Комнаты заперты, Картины почернели. Рассказ про кухонное окно, через которое князь заглядывался на Розалию Ранц, звучит как небылица.
От чугунных плит веет холодом.
Мария Ноймайстер — призрачный образ Марии Ноймайстер.
В полях уже не поют перепела.
Рассказ о большой трапезе иссяк. С этой историей простились навсегда.
Если она длится дольше, чем вкус, ее слушают с недоверием.
Вековечная эра каплунов оказалась короткой.
Учитель Фауланд навсегда захлопнул свою книгу.
В ванной нет обойной ткани.
Чудовища из китайской гостиной куда-то уползли.
Оранжерея и камелии исчезли.
Кончается все то, что приходится дважды выманивать из-за изразцовой печи. То, что назначает себе долгий век, ветшает быстрее. Зримо напоминают о себе дверь, окно, лестницы, ванна, стол, колокол, карета, плиты очага, серебряные вертела, сбруя, кафедра, бельевые веревки, каменная ванна, гладильные доски, серебряный кувшин, персиковое дерево, фарфоровые блюда, кухонная печь, серебряная вилка, арочные своды, оба входа, балкон.
Никто не знает, когда Грес расстался с клоакой.
А. бродит по замку и ищет нож за изразцовыми печами.
Это — последняя тайна. Она еще причастна былой связи вещей.
Все остальное похоже на всполошенных летучих мышей.
Нежники окружают сцену.
На ней сменяют друг друга фигуры.
Между тем еще можно погреметь гирями башенных часов, но часы не бьют, и заржавевшая стрелка неподвижна, как будто время на старом дворе спит.
— Чтобы время не заснуло, — сказала графиня, — сегодня мы начистим до блеска изразцовые печи.
— Время не может заснуть, пока бич нежников свистит в воздухе и крушит созвездия, — заключил О., когда вместе с А. обнаружил подземный ход под обломком свода, повисшим на сплетенных корнях дуба. Они немного углубились в подземный коридор и остановились, когда в сыром мраке погасла свеча. Им удалось установить, что коридор имеет множество разветвлений. Они засыпали вход.

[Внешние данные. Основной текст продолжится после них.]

(** Translating changes texts only: the document keeps its shape, every text is
    replaced where translation is on and kept where it is off, and a part that
    is marked [translate="no"], and has nothing inside marked otherwise, stays
    as it is with all its attributes. *)
Theorem translation_confined on n :
  shape (process get_ on n) = shape n /\
  texts on (process get_ on n) = map (fun p : bool * text => (fst p, if fst p then translateString get_ (snd p) else snd p)) (texts on n) /\
  (forall tag attrs children, n = Elem tag attrs children -> getAttribute "translate" attrs = Some (units "no") -> forallb silent children = true ->
     process get_ on n = n).
Proof.
  split; [|split].
  - revert on. induction n as [tag attrs children IH|t|] using dom_induction; intros on; cbn [process shape]; try (now destruct on). f_equal.
    + apply names_shape. destruct (enabled_in attrs on); [apply attributes_kept|reflexivity].
    + rewrite map_map. apply map_ext_in. intros n Hn. rewrite Forall_forall in IH. now apply IH.
  - revert on. induction n as [tag attrs children IH|t|] using dom_induction; intros on; cbn [process texts]; try (now destruct on).
    set (attrs' := if enabled_in attrs on then translate_attributes get_ tag attrs else attrs).
    assert (E : enabled_in attrs' on = enabled_in attrs on).
    { unfold attrs', enabled_in. assert (Et : forall b : bool, getAttribute "translate" (if b then translate_attributes get_ tag attrs else attrs) = getAttribute "translate" attrs).
      { intros []; [|reflexivity]. apply attributes_kept. cbn [In]. intuition discriminate. }
      now rewrite Et. }
    rewrite E. rewrite Forall_forall in IH. clear E. induction children as [|c children IHc]; [reflexivity|]. cbn [map flat_map]. rewrite map_app.
    f_equal; [apply IH; now left|apply IHc; intros n Hn; apply IH; now right].
  - intros tag attrs children -> Ht Hc. cbn [process]. unfold enabled_in. rewrite Ht. change (text_any_of (Some (units "no")) (map units [""; "yes"]%string)) with false.
    change (text_any_of (Some (units "no")) [units "no"]) with true. cbn iota. f_equal. rewrite forallb_forall in Hc. transitivity (map (fun n => n) children); [|apply map_id].
    apply map_ext_in. intros n Hn. apply silent_kept. now apply Hc.
Qed.
End Document.
Lemma unescapeHtml_entity (c : ascii) (t : string) :
  unescapeHtml (String.append (entity c) t) = String c (unescapeHtml t).
Proof.
  unfold entity.
  destruct (Ascii.eqb_spec c "&") as [->|Hamp];
    [|destruct (Ascii.eqb_spec c "<") as [->|Hlt];
      [|destruct (Ascii.eqb_spec c ">") as [->|Hgt];
        [|destruct (Ascii.eqb_spec c dquote) as [->|Hdq];
          [|destruct (Ascii.eqb_spec c "'") as [->|Hsq]]]]];
    rewrite ?append_cons, append_empty; try reflexivity.
  cbn [unescapeHtml]. by rewrite (proj2 (Ascii.eqb_neq c "&")).
Qed.

(** X2. Escaping loses nothing: reading the entities back gives the text
    that was escaped, so two different texts never escape to the same
    markup. *)
Theorem escapeHtml_round_trip (s t : string) :
  unescapeHtml (escapeHtml (Some s)) = s
  ∧ (escapeHtml (Some s) = escapeHtml (Some t) ↔ s = t).
Proof.
  assert (Hback : ∀ u, unescapeHtml (escapeHtml (Some u)) = u).
  { induction u as [|c u IH]; [done|].
    by rewrite escapeHtml_cons, unescapeHtml_entity, IH. }
  split; [apply Hback|]. split; [|by intros ->].
  intros Heq. by rewrite <- (Hback s), Heq, Hback.
Qed.

(** X3. Text without any of the five characters is left as it is, and the
    escape of a concatenation is the concatenation of the escapes. *)
Theorem escapeHtml_compositional (a b : string) :
  escapeHtml (Some (String.append a b))
  = String.append (escapeHtml (Some a)) (escapeHtml (Some b))
  ∧ ((∀ c, c ∈ chars a → is_markup_char c = false) → escapeHtml (Some a) = a).
Proof.
  split.
  - induction a as [|c a IH]; [done|].
    by rewrite append_cons, !escapeHtml_cons, IH, append_assoc.
  - induction a as [|c a IH]; [done|]. intros Hplain.
    rewrite escapeHtml_cons, IH.
    + pose proof (Hplain c (list_elem_of_here _ _)) as Hc.
      unfold is_markup_char in Hc. unfold entity.
      destruct (Ascii.eqb c "&"), (Ascii.eqb c "<"), (Ascii.eqb c ">"),
        (Ascii.eqb c dquote), (Ascii.eqb c "'"); try discriminate Hc.
      by rewrite append_cons, append_empty.
    + intros d Hd. apply Hplain. by apply list_elem_of_further.
Qed.

Lemma escapeHtml_compositional_witness :
  (∀ c, c ∈ chars "Rates held" → is_markup_char c = false)
  ∧ escapeHtml (Some "Rates held") = "Rates held".
Proof.
  assert (Hplain : ∀ c, c ∈ chars "Rates held" → is_markup_char c = false).
  { intros c Hc. cbn [chars] in Hc.
    repeat (apply elem_of_cons in Hc as [->|Hc]; [reflexivity|]).
    by apply elem_of_nil in Hc. }
  split; [exact Hplain|].
  exact (proj2 (escapeHtml_compositional "Rates held" "") Hplain).
Defined.

(** * Theme *)

Lemma updateThemeButton_frame (theme : string) (pg : ThemePage) :
  theme_slot (updateThemeButton theme pg) = theme_slot pg
  ∧ data_theme (updateThemeButton theme pg) = data_theme pg.
Proof. unfold updateThemeButton. by destruct (themeBtn pg). Qed.

Lemma initTheme_data_theme (pg : ThemePage) :
  data_theme (initTheme pg)
  = if bool_decide (theme_slot pg = Some "dark") then Some "dark"
    else Some "light".
Proof.
  unfold initTheme.
  rewrite (proj2 (updateThemeButton_frame _ _)). cbn [data_theme setAttribute_theme].
  destruct (theme_slot pg) as [saved|]; [|done].
  destruct (String.eqb_spec saved "dark") as [->|Hd]; [done|].
  rewrite bool_decide_eq_false_2 by congruence.
  by destruct (String.eqb_spec saved "light") as [->|Hl].
Qed.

Теперь им иначе виделись поляны и парк.
— Когда вздуваются жилы, зримо проступает гнев, который скопился под солнцем, — сказал О. и помянул нежника Синьку.
Грес сидел возле прудов и думал о смене времен. Все свои ночи с тех пор, как замок стал замком, он проводил на крышке клоаки. Он ел под навесом и ждал, когда в замке погаснут огни. Он все видел с другой стороны. Замок был недоступен ему, и по двору проходила граница, которую он не мог перейти. Ночью на него не падал ни один луч иллюминации. Он чувствовал страх перед золотыми часами Целестина, и ему не дано было съесть ни крошки из того, что готовила Мария Ноймайстер. Ему никогда не позволялось делать то, что делали Каргель и Эбли. Он был чужим для замка, хотя без замка не имел бы ночлега. Он завидовал каплунам князя.
Нет, он не хотел работать, а если бы и захотел, для него не нашлось бы работы. Ее можно иметь лишь там, где тебя признают частью сообщества. А он — не то, у него не было ничего кроме черной куртки и черных штанов. Он никогда не понимал, почему на него бросаются собаки. Но думал, что собак без людей больше не существует.
Это другое время знаменовали для Греса купальщики. Он сидел в тальнике и разглядывал их. Ночь он поменял на день. В новое время ему нужен был свет, хотя он еще не мог переделать себя и прятался от света.